Pfefferminzia: Das Bafin-Merkblatt zu „wohlverhaltensaufsichtlichen Aspekten bei kapitalbildenden Lebensversicherungsprodukten“ hatte zuletzt rege Diskussionen ausgelöst. Geradezu geräuschlos mutet dagegen die Diskussion um ein ganz neues Merkblatt der Bafin an – vielleicht liegt es ja am sperrigen Titel: Es nennt sich Merkblatt „zur Anwendung des Zuordnungsansatzes durch Lebensversicherungsunternehmen im engeren Sinne sowie Pensionskassen und Pensionsfonds im Rahmen der EU-Offenlegungsverordnung“. Was muss man dazu wissen, was bezweckt die Bafin damit?

Guido Bader: Mit diesem Merkblatt schließt die Bafin eine Lücke. Denn bislang berücksichtigen die europäischen Vorgaben zu Produkten gemäß SFDR (Sustainable Finance Disclosure Regulation) die Besonderheiten des Sicherungsvermögens in den deutschen Altersvorsorgeprodukten nicht angemessen. Aber letztlich ist das Sicherungsvermögen, also der klassische Deckungsstock, für jedes Produkt relevant – selbst die fondsgebundene Rentenversicherung ist im Rentenbezug irgendwann einmal „klassisch“.

Möchten nun deutsche Lebensversicherer nachhaltige Produkte anbieten, die zusätzliche Angaben nach Artikel 8 oder 9 der SFDR erfordern, beziehen diese Angaben sich aktuell auf das gesamte Sicherungsvermögen – und das wäre für Anleger durchaus irritierend, da hier anfangs sehr geringe Quoten an taxonomiekonformen Kapitalanlagen ausgewiesen würden.

Kurzum: Erst der Zuordnungsansatz der Bafin ermöglicht es den Versicherern, diesen Produkten spezielle Kapitalanlagen „zuzuordnen“ und die gemäß Artikel 8 beziehungsweise 9 der SFDR notwendigen Angaben sodann auf diese zugeordneten Kapitalanlagen zu beziehen. Die ausgewiesenen Quoten taxonomiekonformer Kapitalanlagen würde das deutlich verbessern.

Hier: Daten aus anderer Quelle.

Definition both_exprs (p : Sample * Sample) : Prop :=
  ∃ x y, p = (expr_sample x, expr_sample y) ∧ apart x y.
Definition both_refused (p : Sample * Sample) : Prop := ∃ why, why ≠ RefusedNone ∧ p = refused why.
Definition paired (p : Sample * Sample) : Prop := texts_differ p ∨ both_exprs p ∨ both_refused p.

(** The three shapes by the first half. *)
Lemma paired_first s a : paired (s, a) →
  if OK s then match sa_Expr s with
               | Some _ => ∃ x y, s = expr_sample x ∧ a = expr_sample y ∧ apart x y
               | None => texts_differ (s, a)
               end
  else sa_Refusal s ≠ RefusedNone.
Proof.
  intros [(ref & c & x & y & [= -> ->] & Hx & Hy & Hd & Hc)|[(x & y & [= -> ->] & Ha)|(why & Hw & [= -> ->])]].
  - assert (OK (MkSample ref x None c RefusedNone) = true) as -> by (unfold OK; cbn; by rewrite (proj2 (String.eqb_neq _ _) Hx)).
    exists ref, c, x, y. by split_and!.
  - cbn. eauto.
  - done.
Qed.

Lemma paired_refused why : why ≠ RefusedNone → paired (refused why).
Proof. intros H. right. right. by exists why. Qed.
Lemma paired_exprs x y : apart x y → paired (expr_sample x, expr_sample y).
Proof. intros H. right. left. by exists x, y. Qed.

Lemma entry_assoc (x v : string) : x +:+ ": " +:+ v +:+ "}" = (x +:+ ": " +:+ v) +:+ "}".
Proof. by rewrite !append_assoc. Qed.

Lemma paired_braced ref x y : x ≠ y → paired (text_pair ref true ("{" +:+ x +:+ "}") ("{" +:+ y +:+ "}")).
Proof.
  intros H. left. exists (Some ref), true, ("{" +:+ x +:+ "}"), ("{" +:+ y +:+ "}"). split_and!; [done..| |eauto].
  intros E%append_inj_r%append_inj_l. by apply H.
Qed.

Lemma gives_two {A B} (m : G A) (n : G A) (f : A → A → B) (P Q : A → Prop) (R : B → Prop) :
  gives m P → gives n Q → (∀ x y, P x → Q y → R (f x y)) → gives (x ← m; y ← n; mret (f x y)) R.
Proof.
  intros Hm Hn HR. eapply gives_bind; [exact Hm|]. intros x Hx. eapply gives_bind; [exact Hn|]. intros y Hy.
  apply gives_ret. auto.
Qed.

Lemma gives_fresh {A} (f : pointer → A) (P : A → Prop) : (∀ p, P (f p)) → gives (fresh f) P.
Proof. intros H [st w]. cbn. apply H. Qed.

Lemma trimBraces_braced u : trimBraces ("{" +:+ u +:+ "}") = u.
Proof.
  unfold trimBraces, trim_prefix. rewrite has_prefix_app, (str_drop_app "{"). unfold trim_suffix.
  rewrite (proj2 (has_suffix_spec _ _)) by eauto. rewrite append_length.
  replace (_ + _ - _) with (String.length u) by (cbn; lia). apply str_take_app.
Qed.

(** What [SamplePart] writes for a half. *)
Definition part_of (s : Sample) (e : emit.Expr) : Prop :=
  match sa_Expr s with
  | Some x => e = x
  | None =>
      if bool_decide (is_Some (sa_Ref s)) && sa_Composite s then
        emit.ex_Kind e = emit.ExprComposite ∧
        ∃ b, emit.ex_Args e = [b] ∧ emit.ex_Kind b = emit.ExprRaw ∧ emit.ex_RawText b = trimBraces (sa_Text s)
      else emit.ex_Kind e = emit.ExprRaw ∧ emit.ex_RawText e = sa_Text s
  end.

Lemma SamplePart_part s : gives (SamplePart s) (part_of s).
Proof.
  unfold SamplePart, part_of. destruct (sa_Expr s); [by apply gives_ret|].
  destruct (sa_Ref s); [destruct (sa_Composite s)|]; cbn.
  - eapply (gives_bind _ _ (λ b, emit.ex_Kind b = emit.ExprRaw ∧ emit.ex_RawText b = trimBraces (sa_Text s)));
      [by apply gives_fresh|]. intros b Hb. apply gives_fresh. intros p. cbn. split; [done|]. by exists b.
  - by apply gives_fresh.
  - by apply gives_fresh.
Qed.

(** The parts of the halves of a pair are apart. *)
Lemma parts_apart s a x y : paired (s, a) → OK s = true → part_of s x → part_of a y → apart x y.
Proof.
  intros Hp%paired_first Hok. rewrite Hok in Hp. unfold part_of. destruct (sa_Expr s) eqn:Ee.
  - destruct Hp as (x' & y' & -> & -> & Ha). cbn in *. injection Ee as ->. by intros -> ->.
  - destruct Hp as (ref & c & u & v & [= -> ->] & _ & _ & Hd & Hc). cbn.
    destruct (bool_decide (is_Some ref) && c) eqn:Eb.
    + apply andb_true_iff in Eb as [_ ->]. destruct (Hc eq_refl) as (_ & (u' & ->) & (v' & ->)).
      rewrite !trimBraces_braced. intros (Kx & b & Ex & Kb & Tb) (Ky & b' & Ey & Kb' & Tb').
      apply (apart_part x y 0 b b'); [congruence|rewrite Kx; set_solver|by rewrite Ex|by rewrite Ey|].
      apply apart_raw; [done..|]. rewrite Tb, Tb'. by intros ->.
    + intros [Kx Tx] [Ky Ty]. apply apart_raw; [done..|]. congruence.
Qed.

(** An expression of the kind with the one argument. *)
Definition wraps (k : emit.ExprKind) (P : emit.Expr → Prop) (e : emit.Expr) : Prop :=
  emit.ex_Kind e = k ∧ ∃ a, emit.ex_Args e = [a] ∧ P a.

Lemma wraps_apart k P Q x y :
  k ∈ [emit.ExprCall; emit.ExprComposite; emit.ExprCompositeKeyed] → (∀ a b, P a → Q b → apart a b) →
  wraps k P x → wraps k Q y → apart x y.
Proof.
  intros Hk HPQ (Kx & a & Ex & Ha) (Ky & b & Ey & Hb).
  apply (apart_part x y 0 a b); [congruence|by rewrite Kx|by rewrite Ex|by rewrite Ey|auto].
Qed.

Lemma elemComposite_wraps ref s : gives (elemComposite ref s) (wraps emit.ExprComposite (part_of s)).
Proof. eapply gives_bind; [apply SamplePart_part|]. intros a Ha. apply gives_fresh. intros p. split; [done|]. by exists a. Qed.

Lemma keyedComposite_wraps ref key s :
  gives (keyedComposite ref key s) (λ e, wraps emit.ExprCompositeKeyed (part_of s) e ∧ emit.ex_Keys e = [key]).
Proof.
  eapply gives_bind; [apply SamplePart_part|]. intros a Ha. apply gives_fresh. intros p.
  split; [|done]. split; [done|]. by exists a.
Qed.

Lemma convertExpr_wraps t x : gives (convertExpr t (expr_sample x)) (wraps emit.ExprCall (λ a, a = x)).
Proof. apply gives_then. intros callee. apply gives_fresh. intros p. split; [done|]. by exists x. Qed.

(** Wrapping both halves of a pair keeps them apart. *)
Lemma gives_expr_pair f k s a :
  k ∈ [emit.ExprCall; emit.ExprComposite; emit.ExprCompositeKeyed] → paired (s, a) → OK s = true →
  gives (f s) (wraps k (part_of s)) → gives (f a) (wraps k (part_of a)) → gives (expr_pair f s a) paired.
Proof.
  intros Hk Hp Hok Hs Ha. eapply gives_two; [exact Hs|exact Ha|]. intros x y Hx Hy. apply paired_exprs.
  eapply wraps_apart; [exact Hk| |exact Hx|exact Hy]. intros b c. by apply parts_apart.
Qed.

Section Walk.
  Context `{CaseTables} (h : metas) (fieldName : string).

Lemma sample_values_differ typeName :
  let '(a, b) := SampleValues typeName fieldName in a ≠ "" → b ≠ "" ∧ a ≠ b.
Proof.
  unfold SampleValues. cbv zeta. repeat (destruct (_ : bool); [try (by split)|]); try done.
Qed.

Lemma paired_literals typeName : (SampleValues typeName fieldName).1 ≠ "" → paired (literal_pair (SampleValues typeName fieldName)).
Proof.
  pose proof (sample_values_differ typeName) as Hd. destruct (SampleValues typeName fieldName) as [a b]. cbn. intros Ha.
  destruct (Hd Ha) as [Hb Hab]. left. by exists None, false, a, b.
Qed.

Section Arms.
  Context (rec : option TypeRef → G (Sample * Sample)) (Hrec : ∀ t, gives (rec t) paired).

Lemma elem_sample_paired t elem : gives (elem_sample rec t elem) paired.
Proof using Hrec.
  eapply gives_bind; [apply Hrec|]. intros [s a] Hp. pose proof (paired_first s a Hp) as Hf.
  destruct (OK s) eqn:Eok; cbn [negb]; [|by apply gives_ret, paired_refused]. apply gives_then. intros ref.
  destruct (sa_Expr s) eqn:Ee.
  { apply (gives_expr_pair _ emit.ExprComposite); [set_solver|done|done|apply elemComposite_wraps..]. }
  destruct Hf as (? & ? & x & y & [= -> ->] & ? & ? & Hd & _).
  by apply gives_ret, paired_braced.
Qed.

Lemma mapSample_paired t : gives (mapSample rec t) paired.
Proof using Hrec.
  eapply gives_bind; [apply Hrec|]. intros [s a] Hp%paired_first.
  destruct (OK s); cbn [negb]; [|by apply gives_ret, paired_refused].
  destruct (sa_Expr s) eqn:Ee; [by apply gives_ret, paired_refused|].
  eapply gives_bind; [apply Hrec|]. intros [v va] Hv%paired_first.
  destruct (OK v); cbn [negb]; [|by apply gives_ret, paired_refused]. apply gives_then. intros ref.
  destruct Hp as (? & ? & x & y & [= -> ->] & ? & ? & Hd & _). destruct (sa_Expr v) eqn:Ev.
  { eapply gives_two; [apply keyedComposite_wraps..|]. intros e1 e2 [[K1 _] E1] [[K2 _] E2].
    apply paired_exprs, apart_keys; [done..|]. rewrite E1, E2. cbn. congruence. }
  apply gives_ret. cbn [sa_Text].
  rewrite !entry_assoc. apply paired_braced. intros E%append_inj_l. by apply Hd.
Qed.

Lemma definedSample_paired t decl : gives (definedSample rec t decl) paired.
Proof using Hrec.
  unfold definedSample. destruct (a_Target decl) as [target|]; [|by apply gives_ret, paired_refused].
  eapply gives_bind; [apply Hrec|]. intros [s a] Hp%paired_first.
  destruct (OK s); cbn [negb]; [|by apply gives_ret, paired_refused].
  destruct (sa_Expr s) eqn:Ee.
  { destruct Hp as (x & y & -> & -> & Ha). eapply gives_two; [apply convertExpr_wraps..|]. intros e1 e2 H1 H2.
    apply paired_exprs. eapply wraps_apart; [|..|exact H1|exact H2]; [set_solver|]. by intros ? ? -> ->. }
  apply gives_then. intros ref. apply gives_ret.
  destruct Hp as (? & c & x & y & [= -> ->] & Hx & Hy & Hd & Hc). left. exists (Some ref), c, x, y.
  split_and!; [done..|]. intros Ht. destruct (Hc Ht) as (_ & ? & ?). eauto.
Qed.

Lemma struct_loop_paired t decl ref incomplete fields : gives (struct_loop rec t decl ref incomplete fields) paired.
Proof using Hrec.
  revert incomplete. induction fields as [|f fields IH]; intros incomplete; cbn [struct_loop].
  { apply gives_ret. case_bool_decide; by apply paired_refused. }
  destruct (negb (IsExported (f_Name f))); [apply IH|].
  eapply gives_bind; [apply Hrec|]. intros [s a] Hpair. pose proof (paired_first s a Hpair) as Hp.
  destruct (OK s) eqn:Eok; cbn [negb]; [|apply IH]. destruct (_ || _) eqn:Eo.
  { apply (gives_expr_pair _ emit.ExprCompositeKeyed); [set_solver|done|done|..];
      (eapply gives_bind; [apply SamplePart_part|]; intros b Hb; apply gives_fresh; intros q; split; [done|]; by exists b). }
  apply orb_false_iff in Eo as [Ee%bool_decide_eq_false _]. rewrite <- eq_None_not_Some in Ee. rewrite Ee in Hp.
  destruct Hp as (? & ? & x & y & [= -> ->] & ? & ? & Hd & _). apply gives_ret. cbn [sa_Text].
  rewrite !entry_assoc. apply paired_braced. by intros E%append_inj_r%append_inj_r.
Qed.

End Arms.

End Walk.

Lemma timeUnix_spec n : gives (timeUnix n) (λ e, emit.ex_Kind e = emit.ExprCall ∧
  ∃ a b, emit.ex_Args e = [a; b] ∧ emit.ex_Kind a = emit.ExprLiteral ∧ emit.ex_RawText a = itoa n).
Proof.
  apply gives_then. intros callee.
  eapply (gives_bind _ _ (λ a, emit.ex_Kind a = emit.ExprLiteral ∧ emit.ex_RawText a = itoa n)); [by apply gives_fresh|].
  intros a Ha. apply gives_then. intros b. apply gives_fresh. intros p. split; [done|]. by exists a, b.
Qed.

Lemma func_literal_kind t : gives (func_literal t) (λ e, emit.ex_Kind e = emit.ExprFuncLit).
Proof.
  apply gives_then. intros params. destruct (t_FuncReturns t); [by apply gives_fresh|].
  apply gives_then. intros rs. apply gives_then. intros ret. by apply gives_fresh.
Qed.

Lemma chan_make_kind elem : gives (chan_make elem) (λ e, emit.ex_Kind e = emit.ExprMake).
Proof. apply gives_then. intros made. apply gives_then. intros []. apply gives_then. intros typ. by apply gives_fresh. Qed.

Lemma stdlib_paired t build s : stdlibSample t = Some build → paired (build s).1.
Proof.
  unfold stdlibSample. destruct (String.eqb (Node.t_Package t) pkgTime); [|done].
  destruct (String.eqb (t_Name t) "Duration"); [|destruct (String.eqb (t_Name t) "Time"); [|done]]; intros [= <-]; revert s.
  - apply gives_then. intros ref. apply gives_ret. left. exists (Some ref), false, "42", "7". by split_and!.
  - eapply gives_two; [apply (timeUnix_spec 42)|apply (timeUnix_spec 7)|]. intros x y (Kx & a & b & Ex & Ka & Ta) (Ky & a' & b' & Ey & Ka' & Ta').
    apply paired_exprs, (apart_part x y 0 a a'); [congruence|rewrite Kx; set_solver|by rewrite Ex|by rewrite Ey|].
    apply apart_literal; [done..|]. rewrite Ta, Ta'. by vm_compute.
Qed.

(** No declaration the resolver finds carries an authored sample. *)
Definition nothing_authored (h : metas) (r : option Finder) : Prop :=
  ∀ res t target, r = Some res → res t = Some target →
    wit.AuthoredSample h (node_base target) = None ∧ wit.AuthoredAlternate h (node_base target) = None.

Und damit die Versicherer auch tatsächlich mit „frischem Geld“ in nachhaltige Assets investieren und nicht einfach nur längst vorhandene Kapitalanlagen umwidmen, macht das Bafin-Merkblatt zur Neuanlage dezidierte Vorschriften. Insgesamt ist das eine sehr gute Lösung. Das bewerte ich nicht ganz ohne ein bisschen Stolz, denn die „Grüne Rente“ der Stuttgarter war quasi die Blaupause für den Zuordnungsansatz.

Pfefferminzia: Kürzlich hat die EU-Kommission neue Vorschläge für EU-Taxonomie und ESG-Kriterien gemacht. Wie verträgt sich die laufende Diskussion eigentlich mit der Zielsetzung des Bafin-Papiers?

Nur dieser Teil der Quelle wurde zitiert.